═════ Data supplied ═════

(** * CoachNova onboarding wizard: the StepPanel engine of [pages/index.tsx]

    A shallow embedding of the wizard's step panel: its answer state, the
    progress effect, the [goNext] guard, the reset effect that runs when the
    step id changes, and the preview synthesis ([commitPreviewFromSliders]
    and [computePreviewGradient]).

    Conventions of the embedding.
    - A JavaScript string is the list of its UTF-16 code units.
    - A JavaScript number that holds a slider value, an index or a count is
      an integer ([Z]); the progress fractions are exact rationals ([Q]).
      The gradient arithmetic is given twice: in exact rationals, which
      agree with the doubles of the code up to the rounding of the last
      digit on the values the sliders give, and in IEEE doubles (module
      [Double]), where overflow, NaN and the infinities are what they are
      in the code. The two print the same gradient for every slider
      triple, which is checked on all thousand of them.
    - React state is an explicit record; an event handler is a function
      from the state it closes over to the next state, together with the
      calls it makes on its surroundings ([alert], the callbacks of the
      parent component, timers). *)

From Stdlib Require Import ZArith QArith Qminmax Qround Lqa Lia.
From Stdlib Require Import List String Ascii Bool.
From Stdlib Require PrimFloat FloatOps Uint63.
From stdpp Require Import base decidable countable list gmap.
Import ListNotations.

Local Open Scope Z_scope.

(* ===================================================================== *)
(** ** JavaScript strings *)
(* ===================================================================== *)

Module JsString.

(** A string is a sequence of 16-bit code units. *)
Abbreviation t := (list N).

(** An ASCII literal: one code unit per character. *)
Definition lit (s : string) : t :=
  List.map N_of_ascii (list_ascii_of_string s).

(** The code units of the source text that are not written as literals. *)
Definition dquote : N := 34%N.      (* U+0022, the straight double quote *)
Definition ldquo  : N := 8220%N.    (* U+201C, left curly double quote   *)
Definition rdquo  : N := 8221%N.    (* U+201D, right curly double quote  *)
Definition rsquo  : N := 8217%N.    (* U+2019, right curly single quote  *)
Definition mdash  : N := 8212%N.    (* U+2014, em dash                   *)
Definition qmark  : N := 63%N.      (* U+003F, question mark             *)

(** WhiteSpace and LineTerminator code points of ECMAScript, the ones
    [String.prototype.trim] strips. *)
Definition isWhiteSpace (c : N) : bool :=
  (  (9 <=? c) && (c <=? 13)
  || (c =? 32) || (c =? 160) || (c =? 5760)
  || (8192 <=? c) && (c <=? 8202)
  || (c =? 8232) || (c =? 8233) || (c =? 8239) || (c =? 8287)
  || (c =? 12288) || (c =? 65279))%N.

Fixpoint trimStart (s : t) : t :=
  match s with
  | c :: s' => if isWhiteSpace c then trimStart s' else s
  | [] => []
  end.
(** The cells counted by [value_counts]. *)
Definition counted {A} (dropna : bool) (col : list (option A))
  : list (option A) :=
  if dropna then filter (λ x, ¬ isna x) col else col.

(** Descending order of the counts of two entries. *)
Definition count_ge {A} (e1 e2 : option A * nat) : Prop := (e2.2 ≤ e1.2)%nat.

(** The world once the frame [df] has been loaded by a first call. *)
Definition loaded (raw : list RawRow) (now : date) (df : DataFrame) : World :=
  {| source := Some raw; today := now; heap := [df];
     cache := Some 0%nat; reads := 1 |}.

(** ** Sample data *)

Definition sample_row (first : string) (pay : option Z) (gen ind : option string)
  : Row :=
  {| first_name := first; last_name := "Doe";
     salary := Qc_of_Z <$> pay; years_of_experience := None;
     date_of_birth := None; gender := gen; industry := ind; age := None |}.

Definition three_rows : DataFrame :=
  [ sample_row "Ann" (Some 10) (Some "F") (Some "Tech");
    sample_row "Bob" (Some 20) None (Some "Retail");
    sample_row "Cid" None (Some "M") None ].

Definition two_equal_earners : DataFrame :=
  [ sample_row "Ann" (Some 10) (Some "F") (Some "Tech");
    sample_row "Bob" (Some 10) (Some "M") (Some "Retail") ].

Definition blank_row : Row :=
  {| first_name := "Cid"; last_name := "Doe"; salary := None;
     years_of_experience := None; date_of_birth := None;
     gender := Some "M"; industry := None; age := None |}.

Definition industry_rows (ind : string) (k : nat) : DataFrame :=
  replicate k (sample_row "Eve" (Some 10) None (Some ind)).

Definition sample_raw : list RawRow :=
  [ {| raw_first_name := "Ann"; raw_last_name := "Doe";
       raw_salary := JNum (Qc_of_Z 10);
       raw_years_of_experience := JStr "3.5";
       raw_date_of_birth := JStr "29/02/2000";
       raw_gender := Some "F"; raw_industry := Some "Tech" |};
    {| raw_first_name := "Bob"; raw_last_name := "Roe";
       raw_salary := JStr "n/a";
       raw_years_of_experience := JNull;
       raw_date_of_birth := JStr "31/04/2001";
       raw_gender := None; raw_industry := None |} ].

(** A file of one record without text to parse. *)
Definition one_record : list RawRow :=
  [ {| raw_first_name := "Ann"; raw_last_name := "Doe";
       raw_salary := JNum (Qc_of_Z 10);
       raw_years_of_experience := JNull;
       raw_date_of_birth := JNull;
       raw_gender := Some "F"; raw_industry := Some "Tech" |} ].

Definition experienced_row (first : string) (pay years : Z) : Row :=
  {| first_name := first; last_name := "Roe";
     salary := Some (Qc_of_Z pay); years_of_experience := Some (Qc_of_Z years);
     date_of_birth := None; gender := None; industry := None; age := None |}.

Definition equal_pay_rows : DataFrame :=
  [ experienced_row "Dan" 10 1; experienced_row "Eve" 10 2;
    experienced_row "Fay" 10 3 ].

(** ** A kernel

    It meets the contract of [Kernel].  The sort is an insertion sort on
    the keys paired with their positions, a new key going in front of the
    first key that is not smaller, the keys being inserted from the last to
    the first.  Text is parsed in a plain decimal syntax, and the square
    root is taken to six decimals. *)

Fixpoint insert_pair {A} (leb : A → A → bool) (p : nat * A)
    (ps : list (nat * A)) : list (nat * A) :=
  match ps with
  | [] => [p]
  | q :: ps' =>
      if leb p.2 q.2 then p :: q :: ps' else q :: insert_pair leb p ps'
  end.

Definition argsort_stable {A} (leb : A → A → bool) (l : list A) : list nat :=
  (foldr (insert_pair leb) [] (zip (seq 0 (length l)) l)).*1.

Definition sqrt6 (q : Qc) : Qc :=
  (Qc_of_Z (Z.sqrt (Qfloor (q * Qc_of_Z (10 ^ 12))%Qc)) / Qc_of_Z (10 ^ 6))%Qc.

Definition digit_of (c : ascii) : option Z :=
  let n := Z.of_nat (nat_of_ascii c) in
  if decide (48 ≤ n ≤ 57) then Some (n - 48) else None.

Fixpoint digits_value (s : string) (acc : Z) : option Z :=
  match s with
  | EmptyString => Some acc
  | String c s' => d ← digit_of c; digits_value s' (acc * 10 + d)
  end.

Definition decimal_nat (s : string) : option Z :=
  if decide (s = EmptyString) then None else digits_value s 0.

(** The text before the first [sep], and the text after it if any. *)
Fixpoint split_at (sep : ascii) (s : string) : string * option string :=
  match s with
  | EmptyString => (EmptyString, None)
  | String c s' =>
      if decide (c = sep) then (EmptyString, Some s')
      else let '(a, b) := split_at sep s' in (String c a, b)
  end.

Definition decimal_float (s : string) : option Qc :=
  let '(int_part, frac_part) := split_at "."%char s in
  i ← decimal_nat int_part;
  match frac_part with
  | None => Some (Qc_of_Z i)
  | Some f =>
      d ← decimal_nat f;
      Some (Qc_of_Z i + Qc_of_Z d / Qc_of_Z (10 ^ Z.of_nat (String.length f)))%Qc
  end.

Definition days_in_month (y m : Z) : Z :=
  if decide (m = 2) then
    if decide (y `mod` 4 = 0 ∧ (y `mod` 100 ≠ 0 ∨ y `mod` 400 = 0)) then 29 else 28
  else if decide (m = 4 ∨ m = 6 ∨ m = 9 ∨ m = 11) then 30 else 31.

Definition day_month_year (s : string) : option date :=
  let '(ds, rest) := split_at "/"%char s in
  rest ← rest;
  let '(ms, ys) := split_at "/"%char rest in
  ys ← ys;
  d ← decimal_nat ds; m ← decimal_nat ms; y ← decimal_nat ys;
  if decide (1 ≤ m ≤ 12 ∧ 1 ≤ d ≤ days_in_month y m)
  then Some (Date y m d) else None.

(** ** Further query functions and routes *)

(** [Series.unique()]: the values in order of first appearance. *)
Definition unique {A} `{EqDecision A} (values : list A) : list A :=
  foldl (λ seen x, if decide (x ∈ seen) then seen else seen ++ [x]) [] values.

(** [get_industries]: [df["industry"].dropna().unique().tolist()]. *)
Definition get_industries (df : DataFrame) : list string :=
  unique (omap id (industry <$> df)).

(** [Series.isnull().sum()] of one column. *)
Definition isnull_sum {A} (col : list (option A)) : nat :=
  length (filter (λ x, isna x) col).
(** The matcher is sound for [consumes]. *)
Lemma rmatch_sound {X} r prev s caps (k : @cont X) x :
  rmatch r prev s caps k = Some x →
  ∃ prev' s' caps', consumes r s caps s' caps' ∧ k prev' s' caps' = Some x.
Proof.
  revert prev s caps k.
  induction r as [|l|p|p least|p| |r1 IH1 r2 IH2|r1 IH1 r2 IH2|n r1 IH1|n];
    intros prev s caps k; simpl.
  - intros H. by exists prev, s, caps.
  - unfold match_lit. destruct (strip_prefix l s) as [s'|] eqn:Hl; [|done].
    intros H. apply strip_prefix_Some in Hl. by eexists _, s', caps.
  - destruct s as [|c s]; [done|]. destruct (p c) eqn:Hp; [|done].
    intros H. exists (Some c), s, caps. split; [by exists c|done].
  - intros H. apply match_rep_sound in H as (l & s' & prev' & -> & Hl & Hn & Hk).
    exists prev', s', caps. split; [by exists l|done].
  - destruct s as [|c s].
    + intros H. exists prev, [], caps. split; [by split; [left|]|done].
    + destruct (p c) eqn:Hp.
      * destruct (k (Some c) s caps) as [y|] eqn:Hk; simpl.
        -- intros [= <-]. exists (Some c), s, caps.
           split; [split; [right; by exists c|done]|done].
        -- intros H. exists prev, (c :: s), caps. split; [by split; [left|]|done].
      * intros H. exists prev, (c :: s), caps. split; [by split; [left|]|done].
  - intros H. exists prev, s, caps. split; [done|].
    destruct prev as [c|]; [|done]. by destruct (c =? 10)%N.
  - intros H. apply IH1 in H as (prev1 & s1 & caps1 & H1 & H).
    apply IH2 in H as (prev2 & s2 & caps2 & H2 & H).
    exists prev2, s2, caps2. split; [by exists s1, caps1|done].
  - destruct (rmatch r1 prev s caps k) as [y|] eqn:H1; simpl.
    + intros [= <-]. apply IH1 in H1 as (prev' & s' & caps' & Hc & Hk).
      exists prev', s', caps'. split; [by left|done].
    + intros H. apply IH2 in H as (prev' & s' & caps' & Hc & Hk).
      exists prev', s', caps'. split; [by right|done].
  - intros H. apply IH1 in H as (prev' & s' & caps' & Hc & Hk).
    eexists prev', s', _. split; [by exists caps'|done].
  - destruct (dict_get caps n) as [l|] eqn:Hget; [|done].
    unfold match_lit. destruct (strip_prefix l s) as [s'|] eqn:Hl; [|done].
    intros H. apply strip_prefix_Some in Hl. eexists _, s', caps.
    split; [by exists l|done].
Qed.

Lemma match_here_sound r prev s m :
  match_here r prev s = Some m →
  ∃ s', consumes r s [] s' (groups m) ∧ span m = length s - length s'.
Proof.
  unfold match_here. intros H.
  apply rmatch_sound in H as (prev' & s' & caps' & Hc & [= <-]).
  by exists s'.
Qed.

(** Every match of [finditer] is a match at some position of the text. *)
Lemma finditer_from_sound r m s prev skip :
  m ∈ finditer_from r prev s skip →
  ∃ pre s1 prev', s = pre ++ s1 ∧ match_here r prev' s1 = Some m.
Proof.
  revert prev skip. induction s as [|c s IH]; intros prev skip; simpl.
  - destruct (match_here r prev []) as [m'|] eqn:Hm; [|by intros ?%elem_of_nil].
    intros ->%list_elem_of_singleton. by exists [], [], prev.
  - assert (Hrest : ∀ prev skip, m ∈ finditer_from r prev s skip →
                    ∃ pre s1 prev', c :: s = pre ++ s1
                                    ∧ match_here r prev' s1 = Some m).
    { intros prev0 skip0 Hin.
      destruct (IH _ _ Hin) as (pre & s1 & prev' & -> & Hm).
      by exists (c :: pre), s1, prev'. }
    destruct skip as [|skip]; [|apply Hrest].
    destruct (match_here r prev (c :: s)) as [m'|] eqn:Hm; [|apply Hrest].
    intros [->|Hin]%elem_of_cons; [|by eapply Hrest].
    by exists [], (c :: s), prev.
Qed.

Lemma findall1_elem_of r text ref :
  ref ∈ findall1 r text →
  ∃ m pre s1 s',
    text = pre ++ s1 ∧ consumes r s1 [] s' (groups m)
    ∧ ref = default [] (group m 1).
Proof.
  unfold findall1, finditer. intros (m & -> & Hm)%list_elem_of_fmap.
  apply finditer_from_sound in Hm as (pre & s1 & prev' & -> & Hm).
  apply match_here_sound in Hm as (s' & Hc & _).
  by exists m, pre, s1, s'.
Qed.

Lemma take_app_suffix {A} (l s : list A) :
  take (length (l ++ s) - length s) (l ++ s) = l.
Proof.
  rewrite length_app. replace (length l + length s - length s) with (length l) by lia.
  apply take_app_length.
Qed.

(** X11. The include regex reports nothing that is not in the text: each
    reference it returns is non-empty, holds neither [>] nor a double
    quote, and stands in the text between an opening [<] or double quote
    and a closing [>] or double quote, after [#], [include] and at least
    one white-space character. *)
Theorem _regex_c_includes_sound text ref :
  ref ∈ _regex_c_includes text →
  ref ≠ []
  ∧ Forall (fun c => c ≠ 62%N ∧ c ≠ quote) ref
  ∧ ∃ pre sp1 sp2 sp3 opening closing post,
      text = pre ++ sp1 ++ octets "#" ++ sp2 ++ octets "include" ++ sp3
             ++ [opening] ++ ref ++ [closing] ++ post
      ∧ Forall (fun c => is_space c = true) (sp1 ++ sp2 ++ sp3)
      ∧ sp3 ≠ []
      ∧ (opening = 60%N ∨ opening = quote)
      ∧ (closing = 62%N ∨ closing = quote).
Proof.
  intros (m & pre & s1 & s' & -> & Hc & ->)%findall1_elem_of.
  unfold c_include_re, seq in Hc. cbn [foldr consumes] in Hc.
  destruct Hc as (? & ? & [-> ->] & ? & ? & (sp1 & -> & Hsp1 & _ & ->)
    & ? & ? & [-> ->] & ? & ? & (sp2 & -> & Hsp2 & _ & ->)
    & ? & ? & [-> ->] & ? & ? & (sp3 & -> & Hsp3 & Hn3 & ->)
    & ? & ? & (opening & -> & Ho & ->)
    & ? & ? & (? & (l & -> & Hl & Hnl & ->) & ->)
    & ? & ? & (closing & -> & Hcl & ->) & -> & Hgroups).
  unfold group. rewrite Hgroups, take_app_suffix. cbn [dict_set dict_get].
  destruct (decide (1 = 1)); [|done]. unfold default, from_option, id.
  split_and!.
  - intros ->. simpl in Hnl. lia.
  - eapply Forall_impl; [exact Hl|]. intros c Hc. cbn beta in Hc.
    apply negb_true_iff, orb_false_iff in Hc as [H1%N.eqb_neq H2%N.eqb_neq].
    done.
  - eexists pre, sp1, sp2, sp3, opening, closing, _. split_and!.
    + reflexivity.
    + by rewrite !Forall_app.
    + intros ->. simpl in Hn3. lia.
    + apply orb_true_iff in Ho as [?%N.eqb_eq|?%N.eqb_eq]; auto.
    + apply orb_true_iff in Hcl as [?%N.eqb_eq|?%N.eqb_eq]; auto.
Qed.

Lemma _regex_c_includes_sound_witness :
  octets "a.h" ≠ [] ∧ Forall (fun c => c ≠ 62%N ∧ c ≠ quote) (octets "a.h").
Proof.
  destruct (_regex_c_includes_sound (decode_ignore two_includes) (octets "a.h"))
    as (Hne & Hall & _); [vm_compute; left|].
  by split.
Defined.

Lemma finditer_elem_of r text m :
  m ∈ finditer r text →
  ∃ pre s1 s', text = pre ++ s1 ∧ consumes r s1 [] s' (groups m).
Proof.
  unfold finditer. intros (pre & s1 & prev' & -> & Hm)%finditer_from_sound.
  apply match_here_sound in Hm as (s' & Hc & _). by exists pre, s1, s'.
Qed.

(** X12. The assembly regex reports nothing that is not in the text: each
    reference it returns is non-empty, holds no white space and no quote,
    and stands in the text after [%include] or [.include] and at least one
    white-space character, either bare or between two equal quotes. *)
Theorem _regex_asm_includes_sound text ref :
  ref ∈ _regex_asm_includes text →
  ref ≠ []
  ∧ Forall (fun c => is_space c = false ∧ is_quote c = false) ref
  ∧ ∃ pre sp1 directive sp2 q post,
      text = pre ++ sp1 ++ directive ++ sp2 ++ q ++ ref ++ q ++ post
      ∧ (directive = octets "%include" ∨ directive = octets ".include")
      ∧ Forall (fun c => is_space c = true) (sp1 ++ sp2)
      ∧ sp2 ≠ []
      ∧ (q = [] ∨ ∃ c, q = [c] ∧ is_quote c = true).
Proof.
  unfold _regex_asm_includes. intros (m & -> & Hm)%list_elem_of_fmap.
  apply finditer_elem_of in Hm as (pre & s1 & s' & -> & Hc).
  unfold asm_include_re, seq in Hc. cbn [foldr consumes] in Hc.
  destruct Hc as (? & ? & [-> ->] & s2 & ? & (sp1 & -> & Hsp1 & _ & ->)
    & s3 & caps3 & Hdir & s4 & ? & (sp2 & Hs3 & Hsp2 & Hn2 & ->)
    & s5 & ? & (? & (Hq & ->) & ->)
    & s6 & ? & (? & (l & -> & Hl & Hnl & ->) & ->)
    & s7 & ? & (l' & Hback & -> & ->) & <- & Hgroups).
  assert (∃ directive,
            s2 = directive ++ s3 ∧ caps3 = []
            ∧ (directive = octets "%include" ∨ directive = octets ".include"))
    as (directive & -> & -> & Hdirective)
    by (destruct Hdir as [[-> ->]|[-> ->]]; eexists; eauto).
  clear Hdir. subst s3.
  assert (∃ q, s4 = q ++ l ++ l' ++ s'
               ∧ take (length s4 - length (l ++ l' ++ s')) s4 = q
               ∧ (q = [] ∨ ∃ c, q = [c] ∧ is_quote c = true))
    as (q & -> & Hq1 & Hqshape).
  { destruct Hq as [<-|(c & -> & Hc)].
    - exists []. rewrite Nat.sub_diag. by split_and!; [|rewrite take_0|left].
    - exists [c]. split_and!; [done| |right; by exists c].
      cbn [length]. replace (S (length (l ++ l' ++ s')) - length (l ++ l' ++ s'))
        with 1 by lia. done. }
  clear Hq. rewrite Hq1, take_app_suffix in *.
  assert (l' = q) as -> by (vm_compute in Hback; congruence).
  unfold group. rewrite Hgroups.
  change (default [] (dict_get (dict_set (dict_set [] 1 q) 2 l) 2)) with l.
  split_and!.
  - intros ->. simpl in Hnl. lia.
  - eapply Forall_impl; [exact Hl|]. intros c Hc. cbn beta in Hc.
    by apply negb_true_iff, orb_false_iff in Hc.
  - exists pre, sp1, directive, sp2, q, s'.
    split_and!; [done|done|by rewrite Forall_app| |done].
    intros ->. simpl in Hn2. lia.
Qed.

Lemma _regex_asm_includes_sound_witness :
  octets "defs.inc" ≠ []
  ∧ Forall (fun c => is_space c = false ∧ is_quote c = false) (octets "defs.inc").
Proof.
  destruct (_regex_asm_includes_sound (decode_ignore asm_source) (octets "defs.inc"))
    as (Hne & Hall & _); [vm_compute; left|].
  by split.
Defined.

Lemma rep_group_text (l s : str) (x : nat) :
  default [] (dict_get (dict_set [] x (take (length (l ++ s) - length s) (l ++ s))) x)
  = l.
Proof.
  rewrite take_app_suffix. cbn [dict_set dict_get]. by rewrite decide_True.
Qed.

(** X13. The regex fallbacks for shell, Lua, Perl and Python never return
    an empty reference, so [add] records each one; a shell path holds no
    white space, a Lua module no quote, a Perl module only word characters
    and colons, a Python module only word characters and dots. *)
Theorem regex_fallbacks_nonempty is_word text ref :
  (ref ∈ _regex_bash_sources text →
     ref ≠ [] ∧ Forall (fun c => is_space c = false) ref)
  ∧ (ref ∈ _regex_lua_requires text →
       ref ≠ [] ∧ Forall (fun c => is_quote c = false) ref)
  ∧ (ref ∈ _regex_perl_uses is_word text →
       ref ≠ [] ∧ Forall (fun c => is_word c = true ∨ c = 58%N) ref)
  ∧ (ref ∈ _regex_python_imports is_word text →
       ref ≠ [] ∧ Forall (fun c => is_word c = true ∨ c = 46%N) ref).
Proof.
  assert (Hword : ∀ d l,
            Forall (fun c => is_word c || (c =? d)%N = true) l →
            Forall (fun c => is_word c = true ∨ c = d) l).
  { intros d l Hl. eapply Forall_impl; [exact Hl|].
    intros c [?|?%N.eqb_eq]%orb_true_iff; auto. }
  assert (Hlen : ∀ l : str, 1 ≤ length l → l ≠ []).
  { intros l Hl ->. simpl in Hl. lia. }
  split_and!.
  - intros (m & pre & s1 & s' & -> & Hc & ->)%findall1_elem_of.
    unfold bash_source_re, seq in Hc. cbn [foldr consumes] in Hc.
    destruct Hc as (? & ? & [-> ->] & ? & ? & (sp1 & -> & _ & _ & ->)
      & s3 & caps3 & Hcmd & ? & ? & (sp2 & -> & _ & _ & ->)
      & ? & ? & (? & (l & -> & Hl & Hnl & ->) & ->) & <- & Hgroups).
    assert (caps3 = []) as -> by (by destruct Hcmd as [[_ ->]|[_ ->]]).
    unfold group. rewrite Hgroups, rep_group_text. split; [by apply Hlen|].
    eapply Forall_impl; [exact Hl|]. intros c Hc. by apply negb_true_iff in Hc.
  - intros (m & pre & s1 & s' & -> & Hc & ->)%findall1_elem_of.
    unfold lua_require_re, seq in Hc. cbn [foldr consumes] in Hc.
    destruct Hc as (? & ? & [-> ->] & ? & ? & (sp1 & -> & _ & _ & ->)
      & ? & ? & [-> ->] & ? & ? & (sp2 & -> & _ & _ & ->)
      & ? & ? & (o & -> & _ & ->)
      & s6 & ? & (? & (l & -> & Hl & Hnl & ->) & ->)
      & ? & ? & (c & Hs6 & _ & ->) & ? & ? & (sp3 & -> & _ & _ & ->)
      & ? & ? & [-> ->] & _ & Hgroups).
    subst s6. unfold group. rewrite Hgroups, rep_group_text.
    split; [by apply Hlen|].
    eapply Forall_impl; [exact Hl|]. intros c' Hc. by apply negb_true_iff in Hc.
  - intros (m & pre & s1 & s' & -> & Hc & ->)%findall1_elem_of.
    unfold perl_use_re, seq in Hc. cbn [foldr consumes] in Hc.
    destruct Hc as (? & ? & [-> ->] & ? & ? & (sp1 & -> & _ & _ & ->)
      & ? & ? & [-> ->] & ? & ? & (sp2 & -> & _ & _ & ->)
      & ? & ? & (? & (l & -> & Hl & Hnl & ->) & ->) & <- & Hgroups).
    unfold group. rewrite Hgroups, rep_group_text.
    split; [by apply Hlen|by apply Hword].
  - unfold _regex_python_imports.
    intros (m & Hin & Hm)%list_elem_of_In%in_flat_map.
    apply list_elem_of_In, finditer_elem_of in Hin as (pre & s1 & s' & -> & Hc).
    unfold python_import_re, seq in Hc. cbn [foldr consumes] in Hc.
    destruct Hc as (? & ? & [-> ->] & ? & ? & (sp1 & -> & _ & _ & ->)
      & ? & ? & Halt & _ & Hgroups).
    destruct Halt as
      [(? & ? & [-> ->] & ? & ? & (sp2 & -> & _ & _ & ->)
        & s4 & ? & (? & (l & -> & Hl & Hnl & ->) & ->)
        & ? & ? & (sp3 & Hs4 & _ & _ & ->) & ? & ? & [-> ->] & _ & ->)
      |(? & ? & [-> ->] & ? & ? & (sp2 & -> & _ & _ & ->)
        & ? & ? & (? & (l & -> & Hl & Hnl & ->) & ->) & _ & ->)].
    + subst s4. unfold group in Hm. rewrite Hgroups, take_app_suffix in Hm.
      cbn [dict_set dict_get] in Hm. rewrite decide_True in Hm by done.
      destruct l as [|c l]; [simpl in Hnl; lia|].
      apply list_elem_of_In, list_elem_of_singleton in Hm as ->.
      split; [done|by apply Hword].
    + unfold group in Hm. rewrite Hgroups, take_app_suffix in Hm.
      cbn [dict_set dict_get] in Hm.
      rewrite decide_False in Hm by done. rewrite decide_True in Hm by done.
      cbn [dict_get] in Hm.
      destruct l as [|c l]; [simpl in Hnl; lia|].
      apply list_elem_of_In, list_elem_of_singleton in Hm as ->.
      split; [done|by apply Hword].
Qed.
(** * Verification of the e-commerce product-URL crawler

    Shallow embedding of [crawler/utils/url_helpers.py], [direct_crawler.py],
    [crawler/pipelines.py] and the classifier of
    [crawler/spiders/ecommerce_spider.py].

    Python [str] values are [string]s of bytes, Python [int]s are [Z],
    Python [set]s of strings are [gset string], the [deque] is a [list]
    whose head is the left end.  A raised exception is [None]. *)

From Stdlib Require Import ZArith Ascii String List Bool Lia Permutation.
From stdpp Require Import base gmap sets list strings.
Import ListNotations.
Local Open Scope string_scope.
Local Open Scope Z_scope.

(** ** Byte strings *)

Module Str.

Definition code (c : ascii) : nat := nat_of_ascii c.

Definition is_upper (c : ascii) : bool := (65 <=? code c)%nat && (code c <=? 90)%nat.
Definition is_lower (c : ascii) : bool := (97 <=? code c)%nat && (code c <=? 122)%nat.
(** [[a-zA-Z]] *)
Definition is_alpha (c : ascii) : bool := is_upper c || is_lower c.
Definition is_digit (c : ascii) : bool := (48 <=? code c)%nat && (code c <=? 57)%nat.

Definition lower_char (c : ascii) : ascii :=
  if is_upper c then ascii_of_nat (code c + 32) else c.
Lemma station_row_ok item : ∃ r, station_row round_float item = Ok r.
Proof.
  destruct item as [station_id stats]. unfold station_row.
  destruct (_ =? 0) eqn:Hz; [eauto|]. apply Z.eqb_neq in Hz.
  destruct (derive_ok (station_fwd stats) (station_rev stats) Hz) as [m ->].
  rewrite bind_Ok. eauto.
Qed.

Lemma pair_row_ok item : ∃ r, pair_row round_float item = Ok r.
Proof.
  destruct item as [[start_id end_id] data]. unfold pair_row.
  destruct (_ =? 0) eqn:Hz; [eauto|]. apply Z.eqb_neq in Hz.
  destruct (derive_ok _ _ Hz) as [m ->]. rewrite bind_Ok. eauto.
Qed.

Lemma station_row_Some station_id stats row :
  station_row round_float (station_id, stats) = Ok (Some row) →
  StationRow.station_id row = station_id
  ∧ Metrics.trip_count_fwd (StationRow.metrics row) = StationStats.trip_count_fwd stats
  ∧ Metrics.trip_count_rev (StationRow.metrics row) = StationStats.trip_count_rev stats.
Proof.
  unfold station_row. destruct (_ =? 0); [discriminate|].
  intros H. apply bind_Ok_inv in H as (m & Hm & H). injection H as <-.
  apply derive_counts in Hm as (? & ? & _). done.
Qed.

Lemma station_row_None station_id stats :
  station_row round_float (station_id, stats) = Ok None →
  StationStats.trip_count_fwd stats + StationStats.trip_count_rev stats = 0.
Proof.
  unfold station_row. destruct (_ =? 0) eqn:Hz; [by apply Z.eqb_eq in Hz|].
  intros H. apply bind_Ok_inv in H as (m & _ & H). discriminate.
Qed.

═════

*Requirement*
Go through the listing above and write out exactly the lines starting with the one holding "apply match_here_sound in Hm as (s' & Hc & _). by" and running through the one holding "white-space character, either", ends included, and no others.

*Reply to the task*
  apply match_here_sound in Hm as (s' & Hc & _). by exists pre, s1, s'.
Qed.

(** X12. The assembly regex reports nothing that is not in the text: each
    reference it returns is non-empty, holds no white space and no quote,
    and stands in the text after [%include] or [.include] and at least one
    white-space character, either bare or between two equal quotes. *)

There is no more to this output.